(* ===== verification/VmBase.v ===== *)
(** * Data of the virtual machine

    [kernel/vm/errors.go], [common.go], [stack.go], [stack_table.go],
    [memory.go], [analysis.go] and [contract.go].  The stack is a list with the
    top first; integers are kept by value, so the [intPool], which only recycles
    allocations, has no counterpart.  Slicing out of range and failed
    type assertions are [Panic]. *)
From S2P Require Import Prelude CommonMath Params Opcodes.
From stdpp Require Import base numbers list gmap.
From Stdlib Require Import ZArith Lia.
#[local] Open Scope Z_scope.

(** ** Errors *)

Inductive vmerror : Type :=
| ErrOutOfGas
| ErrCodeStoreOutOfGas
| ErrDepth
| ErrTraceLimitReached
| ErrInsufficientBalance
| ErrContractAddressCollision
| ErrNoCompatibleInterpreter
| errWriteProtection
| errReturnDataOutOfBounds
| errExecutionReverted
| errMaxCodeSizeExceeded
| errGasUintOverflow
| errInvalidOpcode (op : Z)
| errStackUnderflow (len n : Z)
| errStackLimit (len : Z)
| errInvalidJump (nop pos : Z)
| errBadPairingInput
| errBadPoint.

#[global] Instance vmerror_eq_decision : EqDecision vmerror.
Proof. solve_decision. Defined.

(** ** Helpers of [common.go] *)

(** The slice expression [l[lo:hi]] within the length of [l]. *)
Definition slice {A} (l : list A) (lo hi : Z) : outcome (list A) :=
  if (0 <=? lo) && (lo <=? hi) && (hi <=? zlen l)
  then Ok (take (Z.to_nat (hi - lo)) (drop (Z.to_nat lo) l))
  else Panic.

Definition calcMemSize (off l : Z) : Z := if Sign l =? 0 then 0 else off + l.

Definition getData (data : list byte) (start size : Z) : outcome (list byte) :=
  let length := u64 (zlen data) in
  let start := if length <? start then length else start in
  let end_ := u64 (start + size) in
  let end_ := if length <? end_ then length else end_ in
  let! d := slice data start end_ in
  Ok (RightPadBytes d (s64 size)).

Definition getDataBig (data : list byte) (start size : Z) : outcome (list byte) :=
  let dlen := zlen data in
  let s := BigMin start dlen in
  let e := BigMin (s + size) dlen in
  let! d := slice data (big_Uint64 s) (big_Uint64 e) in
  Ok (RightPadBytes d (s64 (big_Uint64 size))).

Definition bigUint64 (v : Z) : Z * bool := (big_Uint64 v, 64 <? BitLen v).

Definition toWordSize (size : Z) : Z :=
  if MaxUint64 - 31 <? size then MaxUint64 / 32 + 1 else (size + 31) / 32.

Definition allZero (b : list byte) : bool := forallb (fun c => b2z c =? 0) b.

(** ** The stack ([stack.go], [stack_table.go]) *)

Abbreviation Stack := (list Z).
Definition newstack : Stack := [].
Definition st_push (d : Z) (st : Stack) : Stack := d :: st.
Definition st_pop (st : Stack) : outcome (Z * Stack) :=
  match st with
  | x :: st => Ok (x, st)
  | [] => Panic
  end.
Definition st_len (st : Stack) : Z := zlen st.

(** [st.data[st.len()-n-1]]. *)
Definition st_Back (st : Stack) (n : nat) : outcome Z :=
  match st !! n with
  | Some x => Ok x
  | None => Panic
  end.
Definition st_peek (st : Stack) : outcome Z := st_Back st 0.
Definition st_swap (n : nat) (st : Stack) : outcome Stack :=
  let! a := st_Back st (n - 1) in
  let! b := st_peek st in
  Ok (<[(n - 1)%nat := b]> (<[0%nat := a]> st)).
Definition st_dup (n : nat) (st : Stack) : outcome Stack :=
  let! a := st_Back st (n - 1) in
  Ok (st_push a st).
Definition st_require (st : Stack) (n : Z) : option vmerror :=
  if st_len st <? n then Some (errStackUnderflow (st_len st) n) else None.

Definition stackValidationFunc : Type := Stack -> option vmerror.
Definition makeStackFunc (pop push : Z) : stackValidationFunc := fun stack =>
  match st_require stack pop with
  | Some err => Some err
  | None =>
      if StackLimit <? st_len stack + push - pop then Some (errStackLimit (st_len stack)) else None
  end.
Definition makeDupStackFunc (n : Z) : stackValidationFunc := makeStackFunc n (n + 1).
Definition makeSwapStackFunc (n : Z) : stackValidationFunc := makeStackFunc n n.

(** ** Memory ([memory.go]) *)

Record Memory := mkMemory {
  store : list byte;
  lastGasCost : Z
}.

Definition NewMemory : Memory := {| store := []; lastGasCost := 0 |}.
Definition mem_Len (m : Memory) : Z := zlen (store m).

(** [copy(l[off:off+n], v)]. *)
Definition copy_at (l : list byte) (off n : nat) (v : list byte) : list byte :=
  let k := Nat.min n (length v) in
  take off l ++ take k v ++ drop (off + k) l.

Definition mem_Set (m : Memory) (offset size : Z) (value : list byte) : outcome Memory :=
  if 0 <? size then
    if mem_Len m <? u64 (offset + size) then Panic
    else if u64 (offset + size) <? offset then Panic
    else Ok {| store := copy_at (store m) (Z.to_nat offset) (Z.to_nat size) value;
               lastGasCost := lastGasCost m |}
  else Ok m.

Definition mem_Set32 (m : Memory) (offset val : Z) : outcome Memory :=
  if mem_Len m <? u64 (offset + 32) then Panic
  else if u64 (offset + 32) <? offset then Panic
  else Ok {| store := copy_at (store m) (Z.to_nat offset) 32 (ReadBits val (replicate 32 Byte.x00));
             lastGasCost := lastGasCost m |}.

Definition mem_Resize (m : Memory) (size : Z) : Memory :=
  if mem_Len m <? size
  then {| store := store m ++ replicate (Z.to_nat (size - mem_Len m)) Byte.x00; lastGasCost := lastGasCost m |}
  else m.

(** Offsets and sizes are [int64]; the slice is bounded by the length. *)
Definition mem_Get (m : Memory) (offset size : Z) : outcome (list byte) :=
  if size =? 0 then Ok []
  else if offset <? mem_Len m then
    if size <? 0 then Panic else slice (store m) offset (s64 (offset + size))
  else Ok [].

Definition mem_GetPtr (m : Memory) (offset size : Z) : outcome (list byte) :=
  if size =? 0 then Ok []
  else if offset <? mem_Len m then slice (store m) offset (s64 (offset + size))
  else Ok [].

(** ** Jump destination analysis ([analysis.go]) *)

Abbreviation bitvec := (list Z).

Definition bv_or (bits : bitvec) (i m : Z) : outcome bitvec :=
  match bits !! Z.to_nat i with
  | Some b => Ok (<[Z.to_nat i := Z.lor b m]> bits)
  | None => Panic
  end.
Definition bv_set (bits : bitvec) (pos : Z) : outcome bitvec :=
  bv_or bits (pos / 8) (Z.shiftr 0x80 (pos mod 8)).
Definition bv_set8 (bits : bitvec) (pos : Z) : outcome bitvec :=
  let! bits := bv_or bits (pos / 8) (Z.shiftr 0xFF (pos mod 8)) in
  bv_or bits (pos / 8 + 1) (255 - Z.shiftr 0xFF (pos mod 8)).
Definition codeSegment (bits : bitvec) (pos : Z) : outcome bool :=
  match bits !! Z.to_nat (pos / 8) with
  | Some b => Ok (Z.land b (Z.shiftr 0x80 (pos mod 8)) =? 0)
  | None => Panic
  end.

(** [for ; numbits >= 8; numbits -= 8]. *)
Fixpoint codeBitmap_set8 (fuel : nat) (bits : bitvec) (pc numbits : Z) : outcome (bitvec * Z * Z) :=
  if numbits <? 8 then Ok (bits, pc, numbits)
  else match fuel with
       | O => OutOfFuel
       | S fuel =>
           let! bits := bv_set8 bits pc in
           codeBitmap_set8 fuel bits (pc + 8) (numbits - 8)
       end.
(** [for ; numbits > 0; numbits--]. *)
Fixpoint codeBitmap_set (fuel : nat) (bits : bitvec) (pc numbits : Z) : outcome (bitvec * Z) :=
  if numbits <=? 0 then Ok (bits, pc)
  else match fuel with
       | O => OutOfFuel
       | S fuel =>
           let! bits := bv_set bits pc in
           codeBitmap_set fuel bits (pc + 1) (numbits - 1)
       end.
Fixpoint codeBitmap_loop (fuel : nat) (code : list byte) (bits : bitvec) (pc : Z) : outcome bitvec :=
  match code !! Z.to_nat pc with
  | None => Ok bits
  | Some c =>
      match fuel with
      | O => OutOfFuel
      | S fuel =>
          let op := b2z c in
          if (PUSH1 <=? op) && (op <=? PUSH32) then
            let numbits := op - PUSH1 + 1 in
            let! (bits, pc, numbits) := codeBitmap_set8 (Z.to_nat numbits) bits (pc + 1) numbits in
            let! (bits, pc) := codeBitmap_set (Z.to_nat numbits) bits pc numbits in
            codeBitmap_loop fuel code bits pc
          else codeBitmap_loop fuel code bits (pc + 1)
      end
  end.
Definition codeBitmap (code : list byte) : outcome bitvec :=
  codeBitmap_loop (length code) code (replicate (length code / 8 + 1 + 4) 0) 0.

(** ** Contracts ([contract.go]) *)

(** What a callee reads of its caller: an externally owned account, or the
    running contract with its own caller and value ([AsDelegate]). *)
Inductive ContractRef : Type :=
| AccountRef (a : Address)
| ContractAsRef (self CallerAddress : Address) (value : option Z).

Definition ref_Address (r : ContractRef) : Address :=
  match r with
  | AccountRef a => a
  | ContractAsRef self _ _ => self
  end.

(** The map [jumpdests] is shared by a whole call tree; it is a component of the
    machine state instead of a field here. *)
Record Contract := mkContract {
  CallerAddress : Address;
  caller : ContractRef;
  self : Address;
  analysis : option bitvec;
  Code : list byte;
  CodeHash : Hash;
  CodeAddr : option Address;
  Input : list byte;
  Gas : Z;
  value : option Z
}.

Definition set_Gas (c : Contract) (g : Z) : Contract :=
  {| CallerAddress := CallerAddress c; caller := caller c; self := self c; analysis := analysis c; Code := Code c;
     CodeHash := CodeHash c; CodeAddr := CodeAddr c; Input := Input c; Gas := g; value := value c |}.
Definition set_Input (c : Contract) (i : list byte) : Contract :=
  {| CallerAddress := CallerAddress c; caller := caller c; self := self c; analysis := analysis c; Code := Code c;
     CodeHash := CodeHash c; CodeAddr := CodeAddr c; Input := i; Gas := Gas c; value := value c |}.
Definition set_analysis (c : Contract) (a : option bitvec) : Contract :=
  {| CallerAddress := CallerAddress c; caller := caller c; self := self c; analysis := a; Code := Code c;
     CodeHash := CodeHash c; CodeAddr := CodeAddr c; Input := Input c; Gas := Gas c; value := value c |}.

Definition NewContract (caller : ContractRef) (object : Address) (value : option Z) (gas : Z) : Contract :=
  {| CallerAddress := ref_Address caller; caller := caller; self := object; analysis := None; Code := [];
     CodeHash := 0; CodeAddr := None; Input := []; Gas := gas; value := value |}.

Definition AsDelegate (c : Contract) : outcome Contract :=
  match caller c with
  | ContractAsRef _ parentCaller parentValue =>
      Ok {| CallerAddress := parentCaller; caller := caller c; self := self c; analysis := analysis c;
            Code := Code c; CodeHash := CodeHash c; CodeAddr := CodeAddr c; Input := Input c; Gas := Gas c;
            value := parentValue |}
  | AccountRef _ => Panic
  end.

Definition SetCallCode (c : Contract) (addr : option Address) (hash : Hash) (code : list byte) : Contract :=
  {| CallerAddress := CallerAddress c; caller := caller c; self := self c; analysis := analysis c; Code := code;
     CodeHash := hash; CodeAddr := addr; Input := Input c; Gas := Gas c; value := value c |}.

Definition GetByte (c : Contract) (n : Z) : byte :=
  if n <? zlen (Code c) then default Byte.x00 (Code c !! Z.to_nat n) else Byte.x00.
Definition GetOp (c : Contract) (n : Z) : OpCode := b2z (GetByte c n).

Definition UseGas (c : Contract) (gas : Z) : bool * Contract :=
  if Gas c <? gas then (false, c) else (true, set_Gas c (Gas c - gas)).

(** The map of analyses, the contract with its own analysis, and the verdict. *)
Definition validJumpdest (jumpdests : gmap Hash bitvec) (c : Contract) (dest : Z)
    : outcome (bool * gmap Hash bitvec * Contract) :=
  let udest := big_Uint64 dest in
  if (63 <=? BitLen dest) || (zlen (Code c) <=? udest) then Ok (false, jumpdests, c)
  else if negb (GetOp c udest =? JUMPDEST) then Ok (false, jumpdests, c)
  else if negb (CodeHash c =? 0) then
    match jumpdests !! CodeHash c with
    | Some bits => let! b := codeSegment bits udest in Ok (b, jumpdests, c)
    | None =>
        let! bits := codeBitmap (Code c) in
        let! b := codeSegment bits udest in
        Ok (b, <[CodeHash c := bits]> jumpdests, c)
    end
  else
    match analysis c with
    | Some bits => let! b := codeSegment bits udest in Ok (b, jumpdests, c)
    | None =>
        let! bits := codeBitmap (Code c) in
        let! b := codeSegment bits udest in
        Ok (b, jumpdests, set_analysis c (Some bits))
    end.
= = =
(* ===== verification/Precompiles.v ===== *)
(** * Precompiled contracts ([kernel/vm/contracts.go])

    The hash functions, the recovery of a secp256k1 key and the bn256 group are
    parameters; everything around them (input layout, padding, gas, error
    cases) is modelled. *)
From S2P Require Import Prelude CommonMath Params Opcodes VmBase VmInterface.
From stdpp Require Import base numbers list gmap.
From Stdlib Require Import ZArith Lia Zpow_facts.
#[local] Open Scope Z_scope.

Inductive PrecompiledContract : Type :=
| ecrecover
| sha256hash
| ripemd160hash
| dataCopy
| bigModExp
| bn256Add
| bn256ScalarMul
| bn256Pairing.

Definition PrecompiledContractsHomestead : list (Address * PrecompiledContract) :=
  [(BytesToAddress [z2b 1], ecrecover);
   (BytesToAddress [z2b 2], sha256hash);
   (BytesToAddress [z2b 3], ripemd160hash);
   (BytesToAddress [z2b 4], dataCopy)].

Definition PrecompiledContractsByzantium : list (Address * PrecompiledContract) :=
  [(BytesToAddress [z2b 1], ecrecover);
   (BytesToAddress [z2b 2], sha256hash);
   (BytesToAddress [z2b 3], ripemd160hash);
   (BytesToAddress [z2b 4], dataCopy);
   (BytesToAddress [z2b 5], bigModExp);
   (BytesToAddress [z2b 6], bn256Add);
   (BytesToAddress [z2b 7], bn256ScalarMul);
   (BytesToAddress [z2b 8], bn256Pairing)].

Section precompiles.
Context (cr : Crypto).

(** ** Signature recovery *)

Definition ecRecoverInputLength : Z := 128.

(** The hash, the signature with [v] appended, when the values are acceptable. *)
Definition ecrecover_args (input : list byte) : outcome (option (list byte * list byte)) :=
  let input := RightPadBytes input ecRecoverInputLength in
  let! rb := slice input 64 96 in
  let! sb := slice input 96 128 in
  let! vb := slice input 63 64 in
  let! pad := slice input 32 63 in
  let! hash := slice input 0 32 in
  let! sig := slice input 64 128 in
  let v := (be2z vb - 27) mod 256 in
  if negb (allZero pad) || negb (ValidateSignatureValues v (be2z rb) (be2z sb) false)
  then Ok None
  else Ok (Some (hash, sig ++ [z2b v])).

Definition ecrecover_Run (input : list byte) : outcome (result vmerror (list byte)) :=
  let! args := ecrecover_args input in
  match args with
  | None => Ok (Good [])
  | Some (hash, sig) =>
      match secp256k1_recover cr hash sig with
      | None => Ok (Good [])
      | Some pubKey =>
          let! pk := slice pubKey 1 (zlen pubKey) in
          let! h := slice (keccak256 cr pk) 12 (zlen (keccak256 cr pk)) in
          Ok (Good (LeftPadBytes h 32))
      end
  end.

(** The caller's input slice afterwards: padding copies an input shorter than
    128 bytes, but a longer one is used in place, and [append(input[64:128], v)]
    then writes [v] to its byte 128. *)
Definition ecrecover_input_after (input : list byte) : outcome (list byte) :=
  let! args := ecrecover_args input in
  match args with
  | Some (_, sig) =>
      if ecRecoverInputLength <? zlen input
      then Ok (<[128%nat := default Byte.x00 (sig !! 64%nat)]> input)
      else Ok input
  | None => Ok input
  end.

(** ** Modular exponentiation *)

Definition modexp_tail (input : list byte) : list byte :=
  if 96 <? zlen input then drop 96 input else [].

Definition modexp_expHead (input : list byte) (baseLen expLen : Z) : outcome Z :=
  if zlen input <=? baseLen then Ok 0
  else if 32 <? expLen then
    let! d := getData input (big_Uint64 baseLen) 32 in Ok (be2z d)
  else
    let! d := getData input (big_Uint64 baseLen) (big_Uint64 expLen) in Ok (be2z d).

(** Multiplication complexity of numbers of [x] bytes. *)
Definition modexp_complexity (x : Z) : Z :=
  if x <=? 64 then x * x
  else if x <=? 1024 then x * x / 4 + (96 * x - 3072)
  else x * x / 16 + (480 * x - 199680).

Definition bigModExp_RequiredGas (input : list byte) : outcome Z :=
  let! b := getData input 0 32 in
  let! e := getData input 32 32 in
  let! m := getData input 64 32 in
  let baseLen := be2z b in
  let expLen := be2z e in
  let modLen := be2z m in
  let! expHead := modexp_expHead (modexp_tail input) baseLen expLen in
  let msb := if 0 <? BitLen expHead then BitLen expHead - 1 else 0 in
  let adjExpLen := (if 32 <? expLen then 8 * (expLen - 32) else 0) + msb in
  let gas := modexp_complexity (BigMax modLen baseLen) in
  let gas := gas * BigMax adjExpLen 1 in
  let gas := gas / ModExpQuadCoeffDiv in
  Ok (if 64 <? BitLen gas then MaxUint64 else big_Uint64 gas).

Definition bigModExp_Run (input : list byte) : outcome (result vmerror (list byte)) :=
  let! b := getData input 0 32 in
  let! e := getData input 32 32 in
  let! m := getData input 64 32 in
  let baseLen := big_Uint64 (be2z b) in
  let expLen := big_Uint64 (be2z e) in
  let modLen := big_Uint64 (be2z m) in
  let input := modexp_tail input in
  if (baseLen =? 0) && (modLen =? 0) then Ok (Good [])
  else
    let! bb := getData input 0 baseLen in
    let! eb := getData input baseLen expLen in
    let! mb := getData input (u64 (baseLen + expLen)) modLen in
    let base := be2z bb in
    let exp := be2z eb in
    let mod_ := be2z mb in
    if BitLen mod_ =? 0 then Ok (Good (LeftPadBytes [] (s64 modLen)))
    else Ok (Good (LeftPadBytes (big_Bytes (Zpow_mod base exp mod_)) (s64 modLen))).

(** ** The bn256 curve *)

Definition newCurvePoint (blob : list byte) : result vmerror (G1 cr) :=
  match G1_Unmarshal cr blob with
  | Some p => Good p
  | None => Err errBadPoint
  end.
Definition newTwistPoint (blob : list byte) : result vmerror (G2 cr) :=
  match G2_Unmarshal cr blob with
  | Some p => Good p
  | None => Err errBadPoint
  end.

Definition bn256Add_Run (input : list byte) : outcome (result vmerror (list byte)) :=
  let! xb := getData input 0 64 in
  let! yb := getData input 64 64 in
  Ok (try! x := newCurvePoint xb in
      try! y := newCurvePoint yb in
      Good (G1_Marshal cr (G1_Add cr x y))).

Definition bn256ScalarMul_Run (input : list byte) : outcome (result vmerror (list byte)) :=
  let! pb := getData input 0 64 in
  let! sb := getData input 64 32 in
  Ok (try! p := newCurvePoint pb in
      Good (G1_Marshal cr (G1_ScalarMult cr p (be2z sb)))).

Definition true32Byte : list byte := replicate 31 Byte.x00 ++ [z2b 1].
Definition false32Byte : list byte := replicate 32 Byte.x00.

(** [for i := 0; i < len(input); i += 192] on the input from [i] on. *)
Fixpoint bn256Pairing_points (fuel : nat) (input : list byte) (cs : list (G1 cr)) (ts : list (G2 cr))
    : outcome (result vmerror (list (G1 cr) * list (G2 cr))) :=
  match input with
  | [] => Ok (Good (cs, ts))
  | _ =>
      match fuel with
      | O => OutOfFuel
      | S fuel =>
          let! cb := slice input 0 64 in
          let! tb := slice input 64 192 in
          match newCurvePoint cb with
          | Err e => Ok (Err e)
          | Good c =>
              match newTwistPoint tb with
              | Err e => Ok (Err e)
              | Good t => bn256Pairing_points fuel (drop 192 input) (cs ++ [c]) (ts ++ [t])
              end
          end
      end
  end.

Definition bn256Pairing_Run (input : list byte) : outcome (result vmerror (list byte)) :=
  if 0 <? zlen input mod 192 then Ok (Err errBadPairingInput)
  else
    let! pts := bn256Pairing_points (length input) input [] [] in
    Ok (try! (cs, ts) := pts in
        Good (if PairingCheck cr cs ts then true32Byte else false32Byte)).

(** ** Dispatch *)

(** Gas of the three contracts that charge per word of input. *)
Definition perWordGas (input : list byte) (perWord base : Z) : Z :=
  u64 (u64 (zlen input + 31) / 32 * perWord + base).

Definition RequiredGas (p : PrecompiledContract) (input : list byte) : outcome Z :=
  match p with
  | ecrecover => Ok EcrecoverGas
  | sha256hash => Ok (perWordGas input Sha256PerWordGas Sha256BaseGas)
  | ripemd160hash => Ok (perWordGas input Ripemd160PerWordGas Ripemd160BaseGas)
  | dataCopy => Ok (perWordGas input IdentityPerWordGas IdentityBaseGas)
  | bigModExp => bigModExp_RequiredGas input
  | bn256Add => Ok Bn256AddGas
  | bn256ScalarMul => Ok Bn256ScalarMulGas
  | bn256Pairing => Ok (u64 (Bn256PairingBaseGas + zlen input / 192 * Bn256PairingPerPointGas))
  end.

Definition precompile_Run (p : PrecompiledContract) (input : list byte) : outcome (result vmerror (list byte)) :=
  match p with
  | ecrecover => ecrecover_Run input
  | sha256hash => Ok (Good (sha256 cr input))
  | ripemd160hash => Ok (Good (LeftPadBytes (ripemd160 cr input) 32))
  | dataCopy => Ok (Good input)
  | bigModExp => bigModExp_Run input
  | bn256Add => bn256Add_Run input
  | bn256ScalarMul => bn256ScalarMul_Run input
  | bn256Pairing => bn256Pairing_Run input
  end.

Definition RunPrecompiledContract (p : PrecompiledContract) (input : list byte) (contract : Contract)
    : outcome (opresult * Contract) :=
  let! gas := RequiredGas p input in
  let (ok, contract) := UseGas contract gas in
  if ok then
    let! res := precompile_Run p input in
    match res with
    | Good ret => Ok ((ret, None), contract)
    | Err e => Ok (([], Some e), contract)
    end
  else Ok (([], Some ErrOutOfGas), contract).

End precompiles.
= = =
All lines of the listing holding the string "option" must be returned, copied as they stand.

Definition st_require (st : Stack) (n : Z) : option vmerror :=
Definition stackValidationFunc : Type := Stack -> option vmerror.
| ContractAsRef (self CallerAddress : Address) (value : option Z).
  analysis : option bitvec;
  CodeAddr : option Address;
  value : option Z
Definition set_analysis (c : Contract) (a : option bitvec) : Contract :=
Definition NewContract (caller : ContractRef) (object : Address) (value : option Z) (gas : Z) : Contract :=
Definition SetCallCode (c : Contract) (addr : option Address) (hash : Hash) (code : list byte) : Contract :=
Definition ecrecover_args (input : list byte) : outcome (option (list byte * list byte)) :=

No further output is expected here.